‘The Advocate’ Does Not Pay Its Freelancers

Here at FishbowlLA, we’re supposed to use the royal “we” for our pieces, but this particular chip I’m about to unleash originates squarely from my shoulder. Doesn’t seem right to share.

On July 3rd, 2009 a piece I wrote entitled “Mommy the Gays are Coming” (it’s no longer available on the website, but you can see my photos reprinted here) was published on the GLBT magazine The Advocate’s website. The piece detailed the major advances in gay rights in the ultra-right-wing, Catholic nation of Colombia, and included original photos from Bogota’s gay pride march — the largest gay event in Colombia’s history. The piece was 600 words and included six photos (not to mention international reporting in a country that can be fairly dangerous — I was mugged at knifepoint days before the story was published) for which I was promised $175.


I completed my piece, it went up on the site, I sent my invoice, W-2 and signed all the relevant contracts. Months went by and no check came. After a couple of months, I wrote the relevant parties at The Advocate and their parent company Here Media to see what was going on.

“Thank you for contacting our office,” I was told. “Your paperwork is being reviewed and processed at this time. A payment will be issued a.s.a.p.”

No payment came. Still more months went by.

Making matters worse, at the time I wrote this story I had just lost my job at the LA CityBeat after that paper folded. 175 bucks might not seem like much, but I really needed it at the time. I personally financed my trip to Colombia, hoping I could dig up the kind of stories that would allow me to establish relationships with new and different kinds of magazines. My plan worked, but little did I know I’d be starting a relationship with a mag that doesn’t pay its writers.

On December 16, 2009, after sending off multiple tersely worded emails demanding payment, I received a reply from Michael W.E. Edwards, Director of Editorial Operations for Here Media.

Matthew, first off, I’m sorry that you’ve probably been getting only “form letter” types of statements from our Accounting department in regard to your due payment. That’s why my department is hoping to do a better job at communicating with the contributors and vendors that Editorial works with.

And second, I want to thank you for the extraordinary patience you’ve shown us as we at Here Media recover from an economically difficult 2009.
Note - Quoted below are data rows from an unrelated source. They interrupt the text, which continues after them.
(** A sealed record: its header and body, how they are framed, and what opens them. *)
Lemma sealed_parts st inner t :
  kss_wf st -> (Z.of_nat (length inner + 1 + TagLen) <= 65535)%Z ->
  exists body, sealed st inner t = record_header (length inner + 1 + TagLen) ++ body /\
    length body = length inner + 1 + TagLen /\
    (forall cap rest, length body <= cap ->
       frame cap (sealed st inner t ++ rest)
       = inr (record_header (length inner + 1 + TagLen), body, rest)) /\
    (forall st', same_keys st st' ->
       open_record st' (record_header (length inner + 1 + TagLen) ++ body) = Some (inner ++ [ct_byte t])).
Proof.
  intros Hw Hl. pose proof tag_len as Htag.
  destruct (sealed_spec st inner t Hw ltac:(lia)) as (c & tag & Hs & Hc & Ht & Heq).
  exists (c ++ tag). assert (length (c ++ tag) = length inner + 1 + TagLen) as Hb by (rewrite length_app; lia).
  split_and!; [done|done| |].
  - intros cap rest Hcap. rewrite Heq, <-(assoc_L (++)).
    eapply (frame_inr _ _ _ _ x17 CT_ApplicationData); [done|done|done| |]; rewrite payload_length_header; lia.
  - intros st' Hsync. rewrite <-Heq. apply (open_sealed st st'); [done|done|lia].
Qed.

(** The record an opened application record decodes to. *)
Lemma decode_app_record n start body digest :
  (Z.of_nat n <= 65535)%Z -> length body = n ->
  ServerRecord_decode (mkRecordHeader (record_header n)) start body digest
  = (Ok (SR_ApplicationData (mkAppData (mkRecordHeader (record_header n)) start n n)), digest).
Proof.
  intros Hn Hb. unfold ServerRecord_decode.
  rewrite (bind_Ok _ _ _ _ _ (content_length_spec (mkRecordHeader (record_header n)) _ eq_refl)). cbn [rh_data].
  rewrite payload_length_header by done. rewrite Hb, decide_False by lia. done.
Qed.

(** The receive buffer around a stored record. *)
Lemma stored_split r body :
  reader_ready r -> length body <= length (rr_buf r) ->
  exists pre post, rr_buf (stored r body) = pre ++ body ++ post /\
    length pre = next_start r (length body) /\
    length (pre ++ body ++ post) = length (rr_buf r).
Proof.
  intros [Hp Hd] Hl. unfold stored, next_start. cbn [rr_buf].
  set (start := if decide _ then 0 else _).
  destruct (list_split3 (rr_buf r) start (length body)) as (l1 & l2 & l3 & Heq & H1 & H2).
  { unfold start. case_decide; lia. }
  exists l1, l3. rewrite Heq, <-H1, splice_app by done. split_and!; [done|done|].
  rewrite !length_app. lia.
Qed.
End Sealed.

(** ** Properties *)

(** C23: decrypting and dispatching a record returns on every input but one.  With
    handlers that return and leave the keys alone, whatever the bytes of the record the
    client neither panics nor loops, except on a record that opens to the empty string:
    there is no byte that could be the content type, and the client unwraps [None].
    Whoever holds the server's write keys can seal such a record. *)
Theorem decrypt_record_total `{CS : TlsCipherSuite, !TlsCipherSuiteLaws CS} {X}
    (cb : ServerRecord -> M (ReadKeySchedule * X) TlsError unit) rks x pre post :
  well_behaved cb -> kss_wf (r_state rks) -> (counter (r_state rks) + 1 < 2 ^ 64)%Z ->
  (forall hdr body, length hdr = 5 ->
     let app := mkAppData (mkRecordHeader hdr) (length pre) (length body) (length body) in
     let out := fst (decrypt_record cb (SR_ApplicationData app) (rks, pre ++ body ++ post, x)) in
     out <> Diverge /\ (out = Panic <-> opens_empty (r_state rks) (hdr ++ body) = true)) /\
  (exists body, opens_empty (r_state rks) (record_header (length body) ++ body) = true).
Proof.
  intros Hcb (Hk & Hi & _) Hc. split.
  - intros hdr body Hh. cbv zeta. rewrite (decrypt_record_view cb rks x hdr pre body post Hh).
    unfold opens_empty. destruct (open_record _ _) as [p|]; [|done]. cbv zeta.
    destruct (inner_view p) as [[t n]|e| |] eqn:Hv.
    + assert (p <> []) as Hne by (by intros ->).
      pose proof (dispatch_wp cb (mkAppData (mkRecordHeader hdr) (length pre) (length body) (length body))
        t (take n p) rks (pre ++ (p ++ drop (length p) body) ++ post) x Hcb) as Hd.
      unfold wp in Hd. unfold mbind, M_bind. destruct (dispatch _ _ _ _ _) as [[[]|e| |] [[rks' rx'] x']];
        [|by destruct p|done..].
      cbn [fst] in Hd. rewrite <-Hd in Hc.
      rewrite (on_fst_run _ _ _ _ _ (on_fst_run _ _ _ _ _ (kss_read_increment_spec rks' Hc))). by destruct p.
    + split; [done|]. unfold inner_view in Hv. by destruct p.
    + split; [done|]. unfold inner_view in Hv. destruct p; [done|]. by repeat case_match.
    + exfalso. unfold inner_view in Hv. by repeat case_match.
  - destruct (seal_total (key (r_state rks))
      (Record_Nonce (iv (r_state rks)) (counter (r_state rks))) (record_header TagLen) [])
      as (c & tag & Hs & Hc' & Ht); [done|by apply length_Record_Nonce|simpl; lia|].
    destruct c; [|done]. exists tag. unfold opens_empty, open_record. rewrite Ht.
    change 5 with (length (record_header TagLen)).
    rewrite drop_app_length, take_app_length, Ht, decide_False, Nat.sub_diag by lia.
    change (take 0 tag) with (@nil byte). change (drop 0 tag) with tag. by rewrite (open_seal _ _ _ _ _ _ Hs).
Qed.

Lemma decrypt_record_total_witness :
  (forall hdr body, length hdr = 5 ->
     let app := mkAppData (mkRecordHeader hdr) (length (zeros 2)) (length body) (length body) in
     let out := fst (decrypt_record (CS := Toy.suite) (X := nat) (fun _ => mret tt) (SR_ApplicationData app)
                       (mkRead demo_keys [], zeros 2 ++ body ++ zeros 4, 0)) in
     out <> Diverge /\ (out = Panic <-> opens_empty demo_keys (hdr ++ body) = true)) /\
  (exists body, opens_empty demo_keys (record_header (length body) ++ body) = true).
Proof.
  apply (decrypt_record_total (CS := Toy.suite) (fun _ => mret tt) (mkRead demo_keys []) 0 (zeros 2) (zeros 4)).
  - done.
  - unfold kss_wf. simpl. lia.
  - done.
Defined.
Our sales team, on all fronts, is reporting that 2010 will be a much better year. That said, we are working hard at catching up with all our valued freelancers and other vendors, and I know that you will be paid in the near future. We are making progress and look forward to fulfilling our obligation to you shortly. I wish I could give you a specific time line for payment, but I simply don’t have the insight for when our Accounting team will be able to complete its catch-up task.

I know this isn’t the news that you were hoping for, especially now that the holidays are here and since your payment is so many months past due. But I do hope that you will bear with us, because we are committed to making good on payment to you and all of our contributors.


So the promises of payment I’d been receiving were simply form letters, presumably sent to a bunch of other freelancers The Advocate had been stiffing.

Nearly eight months have gone by since that letter and still no check. I recently emailed Edwards again and he referred me to the company’s finance department. They checked their computers and saw that, indeed, I was owed $175. They provided no rationale for this negligence and apologetically promised to pay me. Nearly four weeks later the check has still not been mailed. I have called the office of Here Media’s CFO repeatedly over the past few weeks. Each time I receive more promises of payment that go undelivered.

In short: The Advocate owes me money, they know they owe me money and have refused to pay me for over a year.